Data section =

(** Whether a policy update is allowed is decided for every policy whose services are
    below 0xFFFF: it is if the user and all requested services are on the lists for
    updates, or if the lists are not enforced. *)
Theorem policy_update_allowed_spec fuel u p s : updatable p → bounds_requested (requests_ p) →
  (Z.to_nat 0x10000 ≤ fuel)%nat →
  ∃ b, is_policy_update_allowed fuel u p s = Ret b ∧
    (b = true ↔ check_whitelist_ s = false ∨
      (iset_find u (uid_whitelist_ s) = true ∧
       ∀ k i v, rmap_has k i v (requests_ p) = true → iset_find k (service_interface_whitelist_ s) = true)).
Proof.
  intros Hp Hb Hf. unfold is_policy_update_allowed. set (w := service_interface_whitelist_ s).
  destruct (iset_find u (uid_whitelist_ s)).
  2: { eexists. split; [done|]. rewrite negb_true_iff. naive_solver. }
  destruct (updatable_segments p Hp) as [Hseg _].
  destruct (requests_whitelisted_spec fuel (rmap_segments (requests_ p)) w Hf) as (ok&->&Hok).
  { apply Forall_forall. intros [j m] Hin. pose proof (proj1 (Forall_forall _ _) Hseg _ Hin) as Hg.
    split; [done|]. destruct Hg as (_&[y Hy%segment_bounds]&_). cbn [fst] in *.
    destruct (Hb j m (upper j) Hin) as (i&v&Hup); [lia|]. by apply Hp in Hup. }
  rewrite outcome_bind_Ret. eexists. split; [done|].
  assert (ok = true ↔ ∀ k i v, rmap_has k i v (requests_ p) = true → iset_find k w = true) as <-.
  { rewrite Hok. split.
    - intros Hr k i v (j&m&Hin&Hk%segment_bounds&_)%rmap_has_segments. by apply (Hr j m k Hin).
    - intros Hr j m k Hin Hk. destruct (Hb _ _ _ Hin Hk) as (i&v&Hkiv). by eapply Hr. }
  destruct ok; [naive_solver|]. rewrite negb_true_iff. naive_solver.
Qed.

(** ** Requesters *)

Lemma foldl_has {A B} (P : A → Prop) (Q : B → Prop) (f : A → B → A) l acc :
  (∀ acc x, x ∈ l → P (f acc x) ↔ P acc ∨ Q x) → P (foldl f acc l) ↔ P acc ∨ ∃ x, x ∈ l ∧ Q x.
Proof.
  revert acc. induction l as [|x l IH]; intros acc Hf; cbn [foldl]; [set_solver|].
  rewrite IH, Hf by set_solver. setoid_rewrite elem_of_cons. naive_solver.
Qed.

Definition proper (i : interval) : Prop := typed16 i ∧ ∃ y : Z, y ∈ i.

Lemma overlap_elem (i j : interval) l1 u1 l2 u2 (k : Z) : proper i → proper j →
  get_bounds u16 i = (l1, u1) → get_bounds u16 j = (l2, u2) →
  overlap l1 u1 l2 u2 = true ∧ k ∈ closed (Z.max l1 l2) (Z.min u1 u2) ↔ k ∈ i ∧ k ∈ j.
Proof.
  intros [] [] Ei Ej. edestruct (get_bounds_typed i) as (_&_&->); [done..|].
  edestruct (get_bounds_typed j) as (_&_&->); [done..|]. unfold overlap, closed, elem_of, in_interval. cbn.
  rewrite andb_true_iff, !bool_decide_eq_true. lia.
Qed.

(** All bounds of the containers are of their 16-bit types. *)
Definition set16 (s : iset) : Prop := Forall typed16 (iset_intervals s).
Definition map16 (m : imap) : Prop := Forall (λ x, typed16 x.1 ∧ set16 x.2) (imap_segments m).
Definition requests16 (r : rmap) : Prop := Forall (λ x, typed16 x.1 ∧ map16 x.2) (rmap_segments r).

Lemma set16_proper s i : set16 s → i ∈ iset_intervals s → proper i.
Proof.
  intros Hs Hi. split; [by apply (proj1 (Forall_forall _ _) Hs)|]. by apply (iset_interval_inhabited i s).
Qed.

(** The instances of the offer that are methods of some instance of the request. *)
Definition confused (i v : Z) (o : iset) (r : imap) : Prop :=
  iset_find i o = true ∧ ∃ j ms, (j, ms) ∈ imap_segments r ∧ iset_find i ms = true ∧ iset_find v ms = true.

Lemma requester_requests_has o r acc k i v : proper o.1 → set16 o.2 → proper r.1 → map16 r.2 →
  rmap_has k i v (requester_requests o r acc) = true ↔
  rmap_has k i v acc = true ∨ ((k ∈ o.1 ∧ k ∈ r.1) ∧ confused i v o.2 r.2).
Proof.
  intros Ho Ho2 Hr Hr2. unfold requester_requests.
  destruct (get_bounds u16 o.1) as [l1 u1] eqn:E1. destruct (get_bounds u16 r.1) as [l2 u2] eqn:E2.
  rewrite <- (overlap_elem o.1 r.1 l1 u1 l2 u2 k) by done. rewrite (Z.min_comm u2 u1).
  destruct (overlap l1 u1 l2 u2); [|naive_solver]. set (sv := closed (Z.max l1 l2) (Z.min u1 u2)).
  rewrite (foldl_has (λ acc, rmap_has k i v acc = true) (λ x : interval, k ∈ sv ∧ i ∈ x ∧
    ∃ y, y ∈ imap_segments r.2 ∧ iset_find i y.2 = true ∧ iset_find v y.2 = true)).
  - unfold confused. rewrite iset_find_intervals. split; [|intros [?|[[_ ?] [(x&?&?) (j&ms&?&?&?)]]]].
    + intros [?|(x&?&?&?&[j ms]&?&?&?)]; [by left|]. right. split; [done|]. split; by eauto.
    + by left.
    + right. exists x. split; [done|]. split; [done|]. split; [done|]. by exists (j, ms).
  - intros acc1 x Hx. pose proof (set16_proper _ _ Ho2 Hx) as Hpx.
    rewrite (foldl_has (λ acc, rmap_has k i v acc = true) (λ y : interval * iset, k ∈ sv ∧ i ∈ x ∧
      iset_find i y.2 = true ∧ iset_find v y.2 = true)); [naive_solver|].
    intros acc2 y Hy. destruct (proj1 (Forall_forall _ _) Hr2 _ Hy) as [_ Hy2].
    rewrite (foldl_has (λ acc, rmap_has k i v acc = true) (λ z : interval, k ∈ sv ∧ (i ∈ x ∧ i ∈ z) ∧
      iset_find v y.2 = true)); [rewrite (iset_find_intervals i y.2); naive_solver|].
    intros acc3 z Hz. pose proof (set16_proper _ _ Hy2 Hz) as Hpz.
    destruct (get_bounds u16 x) as [l3 u3] eqn:E3. destruct (get_bounds u16 z) as [l4 u4] eqn:E4.
    rewrite <- (overlap_elem x z l3 u3 l4 u4 i) by done.
    destruct (overlap l3 u3 l4 u4); [|naive_solver].
    rewrite rmap_has_add, imap_has_add, imap_has_empty, orb_false_r, orb_true_iff, !andb_true_iff, !bool_decide_eq_true.
    naive_solver.
Qed.

Lemma all_requester_requests_has m o p k i v : map16 m → o ∈ imap_segments m → requests16 (requests_ p) →
  rmap_has k i v (all_requester_requests o p) = true ↔
  ∃ r, r ∈ rmap_segments (requests_ p) ∧ (k ∈ o.1 ∧ k ∈ r.1) ∧ confused i v o.2 r.2.
Proof.
  intros Ho Hin Hr. unfold all_requester_requests. rewrite (foldl_has (λ acc, rmap_has k i v acc = true)
    (λ r, (k ∈ o.1 ∧ k ∈ r.1) ∧ confused i v o.2 r.2)); [rewrite rmap_has_empty; naive_solver|].
  intros acc r Hrin. destruct (proj1 (Forall_forall _ _) Ho _ Hin). destruct (proj1 (Forall_forall _ _) Hr _ Hrin).
  apply requester_requests_has; [|done| |done].
  - destruct o as [oi os]. split; [done|]. destruct (imap_segment_inhabited _ _ _ Hin) as (y&_&?&_). by exists y.
  - destruct r as [rj rm]. split; [done|]. destruct (rmap_segment_inhabited _ _ _ Hrin) as (y&_&_&?&_). by exists y.
Qed.

Lemma elem_of_requester_policies q s p : p ∈ get_requester_policies q s ↔
  ∃ o q', o ∈ imap_segments (offers_ (deref s q)) ∧ q' ∈ any_client_policies_ s ∧ q' ≠ q ∧
    rmap_is_empty (all_requester_requests o (deref s q')) = false ∧
    p = Policy (credentials_ (deref s q')) false (all_requester_requests o (deref s q')) imap_empty false.
Proof.
  unfold get_requester_policies. rewrite list_elem_of_bind. setoid_rewrite list_elem_of_bind. split.
  - intros (o&(q'&Hp&Hq')&Ho). exists o, q'. case_bool_decide; [by apply not_elem_of_nil in Hp|].
    destruct (rmap_is_empty _); [by apply not_elem_of_nil in Hp|]. by apply list_elem_of_singleton in Hp as ->.
  - intros (o&q'&Ho&Hq'&Hne&He&->). exists o. split; [|done]. exists q'. split; [|done].
    rewrite bool_decide_false by done. rewrite He. by apply list_elem_of_singleton.
Qed.

(** The policies that tell a service which clients may request it.  They list a service
    [k], instance [i] and method [v] if and only if the given policy offers instance [i] of
    [k] and another policy requests methods of some instance of [k] among which are both
    [v] and the number [i]: the identifiers of methods are compared with those of
    instances, and the instances that are requested are not looked at. *)
Theorem requester_policies_confuse_methods q s k i v :
  map16 (offers_ (deref s q)) →
  (∀ q', q' ∈ any_client_policies_ s → requests16 (requests_ (deref s q'))) →
  (∃ p, p ∈ get_requester_policies q s ∧ rmap_has k i v (requests_ p) = true) ↔
  imap_has k i (offers_ (deref s q)) = true ∧
  ∃ q' j m inst ms, q' ∈ any_client_policies_ s ∧ q' ≠ q ∧ (j, m) ∈ rmap_segments (requests_ (deref s q')) ∧
    k ∈ j ∧ (inst, ms) ∈ imap_segments m ∧ iset_find i ms = true ∧ iset_find v ms = true.
Proof.
  intros Ho Hr. setoid_rewrite elem_of_requester_policies. rewrite imap_has_segments. split.
  - intros (p&([oi os]&q'&Hin&Hq'&Hne&_&->)&Hhas). cbn [requests_] in Hhas.
    rewrite all_requester_requests_has in Hhas by (done || by apply Hr).
    destruct Hhas as ([j m]&Hj&[Hk1 Hk2]&Hc&inst&ms&Hms&?&?).
    split; [by eauto|]. exists q', j, m, inst, ms. by split_and!.
  - intros [(oi&os&Hin&Hk1&Hc) (q'&j&m&inst&ms&Hq'&Hne&Hj&Hk2&Hms&?&?)].
    assert (rmap_has k i v (all_requester_requests (oi, os) (deref s q')) = true) as Hhas.
    { rewrite all_requester_requests_has by (done || by apply Hr). exists (j, m).
      split; [done|]. split; [done|]. split; [done|]. by eauto. }
    exists (Policy (credentials_ (deref s q')) false (all_requester_requests (oi, os) (deref s q')) imap_empty false).
    split; [|done]. exists (oi, os), q'. split_and!; [done..| |done].
    apply not_true_iff_false. rewrite rmap_is_empty_spec. intros He. by rewrite He in Hhas.
Qed.
End decisions.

Problem to solve = Copy the entries above exactly, but only from the line holding "p = Policy (credentials_" through the line holding "split; [done|]. split; [done|]. split; [done|]. by eauto.", both included.

Task response =
    p = Policy (credentials_ (deref s q')) false (all_requester_requests o (deref s q')) imap_empty false.
Proof.
  unfold get_requester_policies. rewrite list_elem_of_bind. setoid_rewrite list_elem_of_bind. split.
  - intros (o&(q'&Hp&Hq')&Ho). exists o, q'. case_bool_decide; [by apply not_elem_of_nil in Hp|].
    destruct (rmap_is_empty _); [by apply not_elem_of_nil in Hp|]. by apply list_elem_of_singleton in Hp as ->.
  - intros (o&q'&Ho&Hq'&Hne&He&->). exists o. split; [|done]. exists q'. split; [|done].
    rewrite bool_decide_false by done. rewrite He. by apply list_elem_of_singleton.
Qed.

(** The policies that tell a service which clients may request it.  They list a service
    [k], instance [i] and method [v] if and only if the given policy offers instance [i] of
    [k] and another policy requests methods of some instance of [k] among which are both
    [v] and the number [i]: the identifiers of methods are compared with those of
    instances, and the instances that are requested are not looked at. *)
Theorem requester_policies_confuse_methods q s k i v :
  map16 (offers_ (deref s q)) →
  (∀ q', q' ∈ any_client_policies_ s → requests16 (requests_ (deref s q'))) →
  (∃ p, p ∈ get_requester_policies q s ∧ rmap_has k i v (requests_ p) = true) ↔
  imap_has k i (offers_ (deref s q)) = true ∧
  ∃ q' j m inst ms, q' ∈ any_client_policies_ s ∧ q' ≠ q ∧ (j, m) ∈ rmap_segments (requests_ (deref s q')) ∧
    k ∈ j ∧ (inst, ms) ∈ imap_segments m ∧ iset_find i ms = true ∧ iset_find v ms = true.
Proof.
  intros Ho Hr. setoid_rewrite elem_of_requester_policies. rewrite imap_has_segments. split.
  - intros (p&([oi os]&q'&Hin&Hq'&Hne&_&->)&Hhas). cbn [requests_] in Hhas.
    rewrite all_requester_requests_has in Hhas by (done || by apply Hr).
    destruct Hhas as ([j m]&Hj&[Hk1 Hk2]&Hc&inst&ms&Hms&?&?).
    split; [by eauto|]. exists q', j, m, inst, ms. by split_and!.
  - intros [(oi&os&Hin&Hk1&Hc) (q'&j&m&inst&ms&Hq'&Hne&Hj&Hk2&Hms&?&?)].
    assert (rmap_has k i v (all_requester_requests (oi, os) (deref s q')) = true) as Hhas.
    { rewrite all_requester_requests_has by (done || by apply Hr). exists (j, m).
      split; [done|]. split; [done|]. split; [done|]. by eauto. }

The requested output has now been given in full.